TASK: Return, word for word, the lines of the listing below from the one with "ShardRace.v" through the one with "[T__m] is the", and no other lines.

SOURCE INFORMATION:
(* ===== verification/_CoqProject ===== *)
-Q . S2P
Prelude.v
Rpc.v
KvServer.v
KvModel.v
KvClerk.v
KvLin.v
Lock.v
ShardCfg.v
MrCoordinator.v
Json.v
MrWorker.v
MrApps.v
MrJob.v
MrTest.v
MrAgain.v
LabRpc.v
LabGob.v
KvNet.v
Group.v
Clnts.v
Annotation.v
Demux.v
RaftTest.v
KvTest.v
KvConc.v
LockConc.v
KvAppend.v
KvPuts.v
KvSpread.v
SockRpc.v
KvDaemon.v
Daemon.v
ShardJson.v
Commands.v
MrRun.v
MrTiming.v
Crawler.v
Goroutine.v
Servers.v
Config.v
RaftOne.v
RaftRemote.v
Rsm.v
ShardTest.v
ShardRace.v
ShardRecover.v
DaemonMain.v
RaftPeer.v
RaftTester.v
RsmTester.v
TestKits.v
Schedule.v
(* ===== verification/Prelude.v ===== *)
(** * The MIT 6.5840 labs: a verification library

    The repository holds the Go code of the distributed-systems labs: a
    MapReduce system, a key/value server with a clerk and a lock, shard
    configurations, and the test framework they run on (a simulated
    network, a gob wrapper, servers in processes of their own with
    multiplexed connections to them, clients, annotations, test drivers,
    the testers of Raft and of the replicated state machine), and programs
    from the lectures.  raft.go, the replication of rsm.go, kvraft1 and the
    sharded store are skeletons in this commit.

    The definitions are a shallow embedding of the source, named after it:
    [T__m] is the method [m] of the type [T].  A handler that runs under a
    mutex is one function on the state; a loop that makes one RPC or reads
    one message per turn is one function per turn; goroutines that
    interleave are a step relation or a list of labels.  Fallible code
    returns [outcome]: [Ret], [Fatal] ([log.Fatalf]) or [Panic].  Go's [int]
    is [Z]; uint32, uint64 and int64 are wrapped with [u32], [u64], [i64]
    where the code can overflow.  Go's maps are [gmap]s; where the order of
    a walk over a map could matter, it is a parameter.

    ** Files and sources (under src/src)

    - [Prelude]: machine integers, [outcome], slices, fnv, strings, the fate
      of an RPC ([delivery]), the tactics and the hint database [godb].
    - [Rpc], [KvServer]: kvsrv1/rpc/rpc.go, kvsrv1/server.go.  State:
      [KVServer]; operations [KVServer__Get], [KVServer__Put].
    - [KvModel]: models1/kv.go, the sequential specification given to
      porcupine, and the records of kvtest1/porcupine.go.
    - [KvClerk]: kvsrv1/client.go, one function per turn of the two retry
      loops and the loops over a script of network events.
    - [KvLin]: any number of clerks on one server, an RPC as one step;
      linearizability.  [KvConc]: sending, serving, failing and answering
      an RPC as steps of their own, and requests that are executed late.
    - [Lock]: kvsrv1/lock/lock.go as the state machine of its program
      points; [LockConc]: the same on the clerks of [KvConc].
    - [ShardCfg], [ShardJson]: shardkv1/shardcfg/shardcfg.go; [ShardJson]
      has [String] and [FromString] with the JSON they write and read.
    - [MrCoordinator]: mr/coordinator.go, mr/rpc.go; handlers, timeouts and
      the system of coordinator, clock and workers.
    - [Json]: the contract [JsonStream] of encoding/json for the
      intermediate files, with a concrete instance.
    - [MrWorker], [MrApps]: the tasks of mr/worker.go,
      main/mrsequential.go, mrapps.
    - [MrJob]: a whole job: the request loop of mr/worker.go as a state
      machine of its system calls, any number of workers, the coordinator
      and the directory.
    - [MrTest]: mr/util.go, the comparison with the sequential program;
      [MrAgain]: a reduce task that is executed again.
    - [Commands]: the programs of main/ with their command lines, and the
      socket of the coordinator; [MrRun]: [runMRchan] of mr/util.go with
      the processes it starts, around the job of [MrJob].
    - [MrTiming]: mrapps/mtiming.go and rtiming.go: workers that count each
      other, one system call at a time.
    - [LabRpc]: labrpc/labrpc.go; network state, [processReq] against a
      changing network, dispatch by reflection.
    - [LabGob]: labgob/labgob.go and the contract [Gob] of encoding/gob.
    - [KvNet]: key/value server and clerk put together over [LabRpc].
    - [Group], [Clnts]: tester1/group.go, srv.go, clnts.go, persister.go:
      ends, connections and partitions.
    - [Annotation]: tester1/annotation.go.
    - [Demux]: tester1/demux, bytes on a connection and the goroutines at
      both ends.
    - [RaftTest], [RaftOne]: raft1/server.go, raft1/proxy.go, raft1/test.go;
      [RaftOne] has the polling loop [one], [RaftRemote] the RPCs of a
      server's process to the tester.
    - [KvTest]: kvtest1: the operation log, the porcupine check, and test
      clients that run at the same time; [KvAppend], [KvPuts] and
      [KvSpread] are the drivers of kvtest1/kvtest.go with their checks.
    - [SockRpc], [KvDaemon]: tester1/sockrpc, testclnt.go, testsrv.go,
      annotator.go: calls over a socket, and a server behind one.
    - [Daemon], [DaemonMain]: tester1/daemonclnt.go, daemonsrv.go: command
      line, handshake, checkpoint; sockets, start and end of a process and
      the main functions of the daemons (main/*1d.go).
    - [Servers], [Config]: the processes behind tester1/group.go and
      srv.go, the groups, and tester1/config.go.
    - [Rsm]: kvraft1/rsm: the interface of a replicated service, the
      counter service and its tester.
    - [RaftPeer]: raftapi, raft1/raft.go, the RPCs of raft1/server.go,
      kvraft1/rsm/rsm.go, kvraft1/server.go and client.go.
    - [RaftTester], [RsmTester]: the testers of raft1 and kvraft1/rsm with
      the servers they make, kill, restart and ask; [wait] of raft1/test.go,
      which asks killed servers too.
    - [ShardTest]: shardkv1/test.go against an interface of the controller,
      and the unfinished parts of shardkv1; [ShardRace]: its controllers
      that race each other; [ShardRecover]: one that is cut off.
    - [TestKits]: kvtest1/kvtest.go, kvsrv1/test.go, kvraft1/test.go,
      shardkv1/test.go: tests and the clerks they make.
    - [Crawler], [Goroutine], [Schedule]: lecutures/crawler.go,
      goroutine/goroutine1.go and lec-5-go-pattern/deadlock.go.

    ** How the parts meet

    [KvClerk] sees the network as a [delivery] per call; [KvNet] proves
    that a call over [LabRpc]'s [processReq] to the dispatched handler is
    such a delivery, for every state and change of the network.  [KvLin]
    and [Lock] are built on the clerk's loops, so their theorems hold over
    that network as long as RPCs do not overlap; [KvConc] simulates its
    finer steps in [KvLin], looking ahead in the schedule to see which RPCs
    will be answered, and [LockConc] keeps [Lock]'s invariant at every
    program point its clients may be at.  [MrWorker] is proved against the interface [JsonStream]
    and [KvNet], [Demux] and [RaftTest] against [Gob]; [Json] and the
    instances at the ends of these files show that both contracts can be
    met.  [MrJob] runs the tasks of [MrWorker] between the calls to
    [MrCoordinator]'s handlers and simulates [MrCoordinator]'s system;
    [MrTest] compares its output with the sequential program.  The reduce
    functions must not depend on the order of their values, which [MrApps]
    proves for the plugins.  [KvTest] runs test clients, instances of the
    class [driver] that keep the class [DriverInv], on the system of
    [KvLin].  [SockRpc] puts [Demux] under the dispatch of [LabRpc];
    [Daemon] shows what [Servers] uses of a daemon, and [Servers] and
    [Config] drive the network of [LabRpc] through [Group] and [Clnts].
    [RaftOne] polls the state of [RaftTest]; [RaftTester] joins [RaftTest]
    to the servers of [Config] and gives [RaftOne] what it asks, [RsmTester]
    does it for [Rsm].  [KvDaemon] runs a server behind the connection of
    [Demux] and takes the place of the handler in [KvNet], so that
    [KvClerk]'s delivery also holds for a server in its process;
    [DaemonMain] starts that process for a group of [Servers].  Two
    interfaces are type classes that a finished lab will implement:
    [Controller] in [ShardTest], kept with its laws and those of
    [ShardRace] and [ShardRecover] by plain ones, and
    [IClerkMaker] in [TestKits], kept by the makers of kvsrv1 and kvraft1
    (that of shardkv1 is shown to break it).

    ** What the theorems show

    - Key/value service: effects are at most once and what each error means;
      every history of concurrent clerks linearizes to the porcupine model,
      also when RPCs overlap and requests are executed after their clerk
      has given up on them (if Puts carry versions the server has reached,
      and [late_put_not_linearizable] shows that this is needed); versions
      are a compare-and-swap; the lock excludes, with overlapping RPCs too,
      makes progress and survives a lost reply.
    - MapReduce: phases are a barrier and never go back, an attempt is
      handed out once, late reports are ignored; a whole job under every
      interleaving, with crashes, timeouts and tasks executed twice, writes
      the lines of the sequential program, can always be finished, and
      passes its tests (for reduce functions that ignore the order of their
      values and output that does not read as JSON); the processes that the
      tests start form that job on any machine; workers that count each
      other are right up to those that die while they count.
    - Shards: [Rebalance] terminates, balances and is idempotent; join and
      leave keep every key served; configurations survive their text.
    - Network: what a positive reply means, delivery on a reliable network,
      life of an end, dispatch; partitions enable exactly the right ends;
      clients keep one end per server; the persister is isolated.
    - Groups and configurations: a group keeps its invariant and implements
      servers that are up or down with a durable state; restarted servers
      are connected again; cleaning up leaves nothing behind, and neither
      do clerks that come and go.
    - Demux, sockets and daemons: framing is lossless, replies reach the
      goroutine that asked, every call returns; a call over a socket is a
      call of the handler, and a server behind one is a sequential server;
      the handshake never blocks and ends well, unless the daemon is asked
      before it has registered itself; state survives a restart; a daemon's calls
      to its peers are those of the tester's network.
    - Test drivers: the append and put tests accept this server and clerk,
      and their histories linearize; what the counters count.
    - Sharded tester: with any controller that keeps its promises, groups
      and configuration agree and every key is served, also while
      controllers race; the test of a controller that is cut off is exact if
      the controller was in a call.
    - Raft and rsm testers: they report exactly the violations of agreement
      and order, servers recover from snapshots, [one] and [wait] return
      only agreed commands, and when [wait] panics; they ask the processes that run; replicas of
      the counter agree; the unfinished Raft passes no test of agreement.
    - Annotations: the failure annotation follows the servers, nothing
      continuous is lost.
    - Lectures: the crawlers fetch every page once and stop; [Schedule]
      deadlocks exactly if there are more tasks than servers; the goroutines
      of goroutine1.go all block in their first send.
    - What differs from the intention: the model refuses an answer the
      server gives; a reduce task that is executed again reads its own
      output, and corrupts it exactly if its first word starts with null;
      the control server of a daemon may accept calls before it has its
      service; the test that cuts a controller off fails a right one that is
      between two calls; even groups are not partitioned;
      the begin of a checker is not reset; ending nothing records an
      interval; operations are counted unevenly; [PutAtLeastOnceJson] puts
      nothing; a passing history is not drawn; a killed replica counts as
      one with the value 0; [wait] dereferences the proxy of a killed
      server, [MemSize] its daemon; the commands in the comments of
      mrcoordinator.go and mrworker.go do not run a job; a controller
      superseded in a leave does not bail out.

    ** Bounds and fuel

    Versions are uint64, tags uint32, task attempts int64 and the counter of
    operations int32: theorems about long runs assume fewer than 2^64
    requests, 2^32 - 1 calls or 2^63 events, or say what happens beyond.
    [balance_loop] runs with fuel NShards^2 + 1, and it is proved that it
    never runs out (each move lowers the sum of the squared loads, at most
    NShards^2).  [checkType] takes fuel above the number of types in sight,
    [reduce_loop] above the number of pairs, [read_all] above the number of
    messages, [Serial] above the number of pages, [json_value] above the length of
    the text; the theorems say that this is enough.  [dial] tries 100 times, [wait] and [checkCounter] look
    30 times.  The retry loops of clerk and lock are not bounded: they are
    described turn by turn.  Timed loops ([one], [onePartition]) take the
    list of looks they make in their time.

    ** Not modelled

    The operating system: processes, sockets, memory statistics and
    printing (parts of tester1/daemon*.go and config.go) beyond what their
    callers rely on, and time, which only orders steps; the packages that
    some programs of main/ use and that are not in the repository.
    raft.go, rsm.go, kvraft1 and shardkv1 are modelled as far as they are
    written.  porcupine itself, encoding/gob and the programs find, sort
    and cmp are used through contracts or as what they are documented to
    do; encoding/json through a contract ([Json]) or as far as one type
    needs it ([ShardJson]).

    Still open: Raft and the replicated services once they have a body. *)

From stdpp Require Export base gmap strings list sorting relations pretty.
From Stdlib Require Export ZArith Lia.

RESULT OF THIS TASK:
ShardRace.v
ShardRecover.v
DaemonMain.v
RaftPeer.v
RaftTester.v
RsmTester.v
TestKits.v
Schedule.v
(* ===== verification/Prelude.v ===== *)
(** * The MIT 6.5840 labs: a verification library

    The repository holds the Go code of the distributed-systems labs: a
    MapReduce system, a key/value server with a clerk and a lock, shard
    configurations, and the test framework they run on (a simulated
    network, a gob wrapper, servers in processes of their own with
    multiplexed connections to them, clients, annotations, test drivers,
    the testers of Raft and of the replicated state machine), and programs
    from the lectures.  raft.go, the replication of rsm.go, kvraft1 and the
    sharded store are skeletons in this commit.

    The definitions are a shallow embedding of the source, named after it:
    [T__m] is the method [m] of the type [T].  A handler that runs under a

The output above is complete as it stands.